Repeat verbatim only the lines from the opening of the material below through the one that contains "apply Z.ltb_lt in H. lia.".

[SUPPLIED RECORDS]

Lemma hasPanes_spliced index w :
  (1 <? ChartModel.panesLength w) = true ->
  hasPanes (withModel (fun m => set_panes (Js.splice1 (_panes m) index) m) w).
Proof.
  intros H. unfold hasPanes, ChartModel.panes, withModel. cbn.
  apply splice1_nonempty. unfold ChartModel.panesLength, ChartModel.panes in H.
  apply Z.ltb_lt in H. lia.
Qed.

Hint Resolve hasPanes_invalidateHandler hasPanes_invalidate hasPanes_fullUpdate
  hasPanes_lightUpdate hasPanes_storePane hasPanes_mapped hasPanes_pushed : nonempty.
Hint Extern 2 (hasPanes (withModel _ _)) =>
  apply hasPanes_withModel;
  [ intros; cbv beta;
    repeat match goal with
           | |- context [if ?c then _ else _] => destruct c
           end; reflexivity
  | ] : nonempty.

Ltac nonempty := keep_with ltac:(eauto 12 with nonempty).

(** The empty-pane cleanup removes a pane only when more than one
    exists. *)
Lemma hasPanes_cleanup pane w :
  hasPanes w -> hasPanes (ChartModel._cleanupIfPaneIsEmpty pane w).
Proof.
  intros H. unfold ChartModel._cleanupIfPaneIsEmpty.
  destruct (_ =? 0); cbn [andb]; [| exact H].
  destruct (1 <? ChartModel.panesLength w) eqn:E; [| exact H].
  apply hasPanes_fullUpdate, hasPanes_spliced, E.
Qed.

Lemma hasPanes_applyOptions patch w :
  hasPanes w -> hasPanes (ChartModel.applyOptions patch w).
Proof.
  intros H. unfold ChartModel.applyOptions, ChartModel.priceScalesOptionsChanged_fire.
  nonempty.
Qed.

Hint Resolve hasPanes_cleanup hasPanes_applyOptions : nonempty.

Variable NODE_ENV : string.
Variable assertionFailure : string -> Completion.t unit.
Variable DEFAULT_STRETCH_FACTOR : float.
Variable newPaneScales : Pane.Scales.

Lemma hasPanes_getOrCreatePane index w :
  hasPanes w ->
  hasPanes (snd (ChartModel._getOrCreatePane assertionFailure DEFAULT_STRETCH_FACTOR
                   newPaneScales index w)).
Proof.
  intros H. unfold ChartModel._getOrCreatePane, ChartModel.assertM. nonempty.
Qed.

Lemma hasPanes_removePane index w :
  hasPanes w -> hasPanes (snd (ChartModel.removePane assertionFailure index w)).
Proof.
  intros H. unfold ChartModel.removePane.
  destruct (ChartModel.panesLength w =? 1) eqn:E; [exact H |].
  assert (Hlen : (1 <? ChartModel.panesLength w) = true).
  { apply Z.eqb_neq in E. apply Z.ltb_lt.
    unfold hasPanes, ChartModel.panesLength in *.
    destruct (ChartModel.panes w); [contradiction | cbn [List.length] in *; lia]. }
  unfold ChartModel.assertM, ChartModel.assert, bind, lift, exec.
  destruct (_ && _); [| destruct (assertionFailure _) as [[] | e]]; cbn [fst snd];
    try exact H; apply hasPanes_fullUpdate, hasPanes_spliced, Hlen.
Qed.

Lemma hasPanes_removeSeries series w :
  hasPanes w -> hasPanes (snd (ChartModel.removeSeries assertionFailure series w)).
Proof.
  intros H. unfold ChartModel.removeSeries, ChartModel.assertM. nonempty.
Qed.

Hint Resolve hasPanes_getOrCreatePane hasPanes_removePane hasPanes_removeSeries : nonempty.

Lemma hasPanes_deletePaneById paneIndex w :
  hasPanes w -> hasPanes (snd (ChartModel.deletePaneById assertionFailure paneIndex w)).
Proof.
  intros H. unfold ChartModel.deletePaneById. nonempty.
Qed.

Lemma hasPanes_addPane height w :
  hasPanes w ->
  hasPanes (snd (ChartModel.addPane assertionFailure DEFAULT_STRETCH_FACTOR
                   newPaneScales height w)).
Proof.
  intros H. unfold ChartModel.addPane. nonempty.
Qed.

Lemma hasPanes_addSeriesToPane series paneIndex w :
  hasPanes w ->
  hasPanes (snd (ChartModel.addSeriesToPane assertionFailure DEFAULT_STRETCH_FACTOR
                   newPaneScales series paneIndex w)).
Proof.
  intros H. unfold ChartModel.addSeriesToPane, ChartModel._addSeriesToPane. nonempty.
Qed.

Lemma hasPanes_moveSeriesToPane series newPaneIndex w :
  hasPanes w ->
  hasPanes (snd (ChartModel.moveSeriesToPane assertionFailure DEFAULT_STRETCH_FACTOR
                   newPaneScales series newPaneIndex w)).
Proof.
  intros H. unfold ChartModel.moveSeriesToPane, ChartModel._addSeriesToPane,
    ChartModel.assertM. nonempty.
Qed.

Lemma hasPanes_applyPriceScaleOptions id options paneIndex w :
  hasPanes w ->
  hasPanes (snd (ChartModel.applyPriceScaleOptions NODE_ENV id options paneIndex w)).
Proof.
  intros H. unfold ChartModel.applyPriceScaleOptions,
    ChartModel.priceScalesOptionsChanged_fire.
  nonempty.
Qed.

(** Every mutation of the model keeps the pane list non-empty. *)
Lemma hasPanes_mutation mutation w :
  hasPanes w ->
  hasPanes (snd (ModelMutation.run NODE_ENV assertionFailure DEFAULT_STRETCH_FACTOR
                   newPaneScales mutation w)).
Proof.
  intros H.
  destruct mutation; cbn [ModelMutation.run];
    first [ apply hasPanes_applyPriceScaleOptions
          | apply hasPanes_removePane
          | apply hasPanes_deletePaneById
          | apply hasPanes_addSeriesToPane
          | apply hasPanes_removeSeries
          | apply hasPanes_moveSeriesToPane
          | apply keeps_bind; [apply hasPanes_addPane | intros ? ? ?]; assumption
          | idtac ]; try assumption;
    unfold ChartModel.cursorUpdate, ChartModel.setTimeScaleAnimation,
      ChartModel.setCurrentSymbol, ChartModel.addTrendline,
      ChartModel.removeTrendline, ChartModel.addFibonacci,
      ChartModel.removeFibonacci, ChartModel.onCurrentSymbolTrendlines,
      ChartModel.onCurrentSymbolFibonacci,
      ChartModel.setTrendlineDrawingState, ChartModel.setTrendlineStartPoint,
      ChartModel.setTrendlinePreviewEnd; nonempty.
Qed.

End Panes.

Section PaneGuards.

Import Completion.
Local Open Scope Z_scope.

Variable NODE_ENV : string.
Variable assertionFailure : string -> Completion.t unit.
Variable DEFAULT_STRETCH_FACTOR : float.
Variable newPaneScales : Pane.Scales.

Lemma removePane_single index w :
  ChartModel.panesLength w = 1 ->
  ChartModel.removePane assertionFailure index w = (Normal tt, w).
Proof. intros H. unfold ChartModel.removePane. rewrite H. reflexivity. Qed.

Lemma removePane_out_of_range index w e :
  ChartModel.panesLength w <> 1 ->
  index < 0 \/ ChartModel.panesLength w <= index ->
  assertionFailure "Invalid pane index" = Throw e ->
  ChartModel.removePane assertionFailure index w = (Throw e, w).
Proof.
  intros Hlen Hout Hfail. unfold ChartModel.removePane.
  destruct (Z.eqb_spec (ChartModel.panesLength w) 1) as [E | _]; [contradiction |].
  unfold ChartModel.assertM, ChartModel.assert, bind, lift.
  replace ((0 <=? index) && (index <? ChartModel.panesLength w)) with false by
    (symmetry; apply andb_false_iff; destruct Hout; [left | right]; lia).
  rewrite Hfail. reflexivity.
Qed.

Lemma deletePaneById_refused paneIndex w :
  paneIndex = 0 \/ paneIndex < 0 \/ ChartModel.panesLength w <= paneIndex ->
  ChartModel.deletePaneById assertionFailure paneIndex w = (Normal tt, w).
Proof.
  intros H. unfold ChartModel.deletePaneById.
  destruct (Z.eqb_spec paneIndex 0) as [E | Hne]; [reflexivity |].
  replace ((ChartModel.panesLength w <=? paneIndex) || (paneIndex <? 0)) with true by
    (symmetry; apply orb_true_iff; destruct H as [H | [H | H]];
     [contradiction | right | left]; lia).
  reflexivity.
Qed.

Lemma cleanup_single pane w :
  ChartModel.panesLength w <= 1 -> ChartModel._cleanupIfPaneIsEmpty pane w = w.
Proof.
  intros H. unfold ChartModel._cleanupIfPaneIsEmpty.
  replace (1 <? ChartModel.panesLength w) with false by (symmetry; lia).
  rewrite andb_false_r. reflexivity.
Qed.

Lemma applyPriceScaleOptions_out_of_range id options paneIndex w :
  paneIndex < 0 \/ ChartModel.panesLength w <= paneIndex ->
  ChartModel.applyPriceScaleOptions NODE_ENV id options paneIndex w =
  ((if String.eqb NODE_ENV "development"
    then Throw (MkError ("Trying to apply price scale options with incorrect pane index: "
                           ++ ChartModel.Z_toString paneIndex))
    else Normal tt), w).
Proof.
  intros H. unfold ChartModel.applyPriceScaleOptions, ChartModel.isDevelopment.
  rewrite (index_out_of_range _ H). destruct (String.eqb _ _); reflexivity.
Qed.

(** C9, as the specification states it, fails: in a development build,
    [deletePaneById] with the pane index 5 on a chart of two panes
    returns normally, the chart unchanged, where the specification has
    it throw. *)
Lemma deletePaneById_out_of_range_in_development :
  ModelMutation.run "development" Samples.throwingAssert 1%float
    (Samples.scalesOf Samples.priceScale) (ModelMutation.DeletePaneById 5)
    Samples.twoPaneChart
  = (Normal tt, Samples.twoPaneChart).
Proof. reflexivity. Qed.

(** C9, amended: with a pane index out of range,
    [applyPriceScaleOptions] throws a descriptive error in a development
    build and returns without a change otherwise; [deletePaneById]
    returns without a change in every build; [removePane] returns
    without a change when there is one pane, and with more panes a
    failed assertion that throws leaves the model unchanged. *)
Theorem out_of_range_pane_index :
  forall (w : ChartWidgetState.t) (paneIndex : Z),
    paneIndex < 0 \/ ChartModel.panesLength w <= paneIndex ->
    (forall id options,
        ChartModel.applyPriceScaleOptions NODE_ENV id options paneIndex w =
        ((if String.eqb NODE_ENV "development"
          then Throw (MkError
                        ("Trying to apply price scale options with incorrect pane index: "
                           ++ ChartModel.Z_toString paneIndex))
          else Normal tt), w))
    /\ ChartModel.deletePaneById assertionFailure paneIndex w = (Normal tt, w)
    /\ (ChartModel.panesLength w = 1 ->
        ChartModel.removePane assertionFailure paneIndex w = (Normal tt, w))
    /\ (ChartModel.panesLength w <> 1 ->
        forall e, assertionFailure "Invalid pane index" = Throw e ->
                  ChartModel.removePane assertionFailure paneIndex w = (Throw e, w)).
Proof.
  intros w paneIndex Hout. split; [| split; [| split]].
  - intros id options. apply applyPriceScaleOptions_out_of_range, Hout.
  - apply deletePaneById_refused. tauto.
  - intros Hlen. apply removePane_single, Hlen.
  - intros Hlen e Hfail. apply removePane_out_of_range; assumption.
Qed.

(** C10: the pane list has one pane once the model is constructed and
    is never emptied by a mutation of the model; [removePane] leaves a
    single pane alone, [deletePaneById] refuses the index 0 and the
    indices out of range, and the empty-pane cleanup removes nothing
    when a single pane exists. *)
Theorem panes_never_empty :
  (forall options timeScale crosshair firstHandle,
      let built :=
        ChartModel.constructor assertionFailure DEFAULT_STRETCH_FACTOR newPaneScales
          (ChartWidgetState.initial
             (ChartModelState.initial options timeScale crosshair) firstHandle) in
      fst built = Normal tt /\ List.length (ChartModel.panes (snd built)) = 1%nat)
  /\ (forall w,
      ChartModel.panes w <> [] ->
      (forall mutation,
          ChartModel.panes
            (snd (ModelMutation.run NODE_ENV assertionFailure DEFAULT_STRETCH_FACTOR
                    newPaneScales mutation w)) <> [])
      /\ (forall pane, ChartModel.panes (ChartModel._cleanupIfPaneIsEmpty pane w) <> []))
  /\ (forall w,
      ChartModel.panesLength w = 1 ->
      (forall index, ChartModel.removePane assertionFailure index w = (Normal tt, w))
      /\ (forall pane, ChartModel._cleanupIfPaneIsEmpty pane w = w))
  /\ (forall w paneIndex,
      paneIndex = 0 \/ paneIndex < 0 \/ ChartModel.panesLength w <= paneIndex ->
      ChartModel.deletePaneById assertionFailure paneIndex w = (Normal tt, w)).
Proof.
  split; [| split; [| split]].
  - intros options timeScale crosshair firstHandle built. subst built.
    split; reflexivity.
  - intros w Hw. split.
    + intros mutation.
      apply (hasPanes_mutation NODE_ENV assertionFailure DEFAULT_STRETCH_FACTOR
               newPaneScales mutation Hw).
    + intros pane. apply (hasPanes_cleanup pane Hw).
  - intros w Hlen. split.
    + intros index. apply removePane_single, Hlen.
    + intros pane. apply cleanup_single. lia.
  - intros w paneIndex H. apply deletePaneById_refused, H.
Qed.

End PaneGuards.

(** The pane index -1 on a chart of two panes. *)
Lemma out_of_range_pane_index_witness :
  ChartModel.deletePaneById Samples.throwingAssert (-1) Samples.twoPaneChart
  = (Completion.Normal tt, Samples.twoPaneChart).
Proof.
  assert (Hout : (-1 < 0 \/ ChartModel.panesLength Samples.twoPaneChart <= -1)%Z)
    by (left; reflexivity).
  exact (proj1 (proj2 (out_of_range_pane_index "production" Samples.throwingAssert
                         Samples.twoPaneChart Hout))).
Defined.

(** Deleting the second pane of two leaves the main pane; removing the
    only pane of a chart does nothing. *)
Lemma panes_never_empty_witness :
  ChartModel.panes
    (snd (ModelMutation.run "production" Samples.throwingAssert 1%float
            (Samples.scalesOf Samples.priceScale) (ModelMutation.DeletePaneById 1)
            Samples.twoPaneChart)) <> []
  /\ ChartModel.removePane Samples.throwingAssert 0 Samples.chart
     = (Completion.Normal tt, Samples.chart).
Proof.
  split.
  - assert (Hw : ChartModel.panes Samples.twoPaneChart <> []) by (vm_compute; discriminate).
    exact (proj1 (proj1 (proj2 (panes_never_empty "production" Samples.throwingAssert
                                  1%float (Samples.scalesOf Samples.priceScale)))
                        Samples.twoPaneChart Hw)
                 (ModelMutation.DeletePaneById 1)).
  - assert (Hl : ChartModel.panesLength Samples.chart = 1%Z) by (vm_compute; reflexivity).
    exact (proj1 (proj1 (proj2 (proj2 (panes_never_empty "production"
                                         Samples.throwingAssert 1%float
                                         (Samples.scalesOf Samples.priceScale))))
                        Samples.chart Hl)
                 0%Z).
Defined.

[/SUPPLIED RECORDS]

RESPONSE BELOW>
Lemma hasPanes_spliced index w :
  (1 <? ChartModel.panesLength w) = true ->
  hasPanes (withModel (fun m => set_panes (Js.splice1 (_panes m) index) m) w).
Proof.
  intros H. unfold hasPanes, ChartModel.panes, withModel. cbn.
  apply splice1_nonempty. unfold ChartModel.panesLength, ChartModel.panes in H.
  apply Z.ltb_lt in H. lia.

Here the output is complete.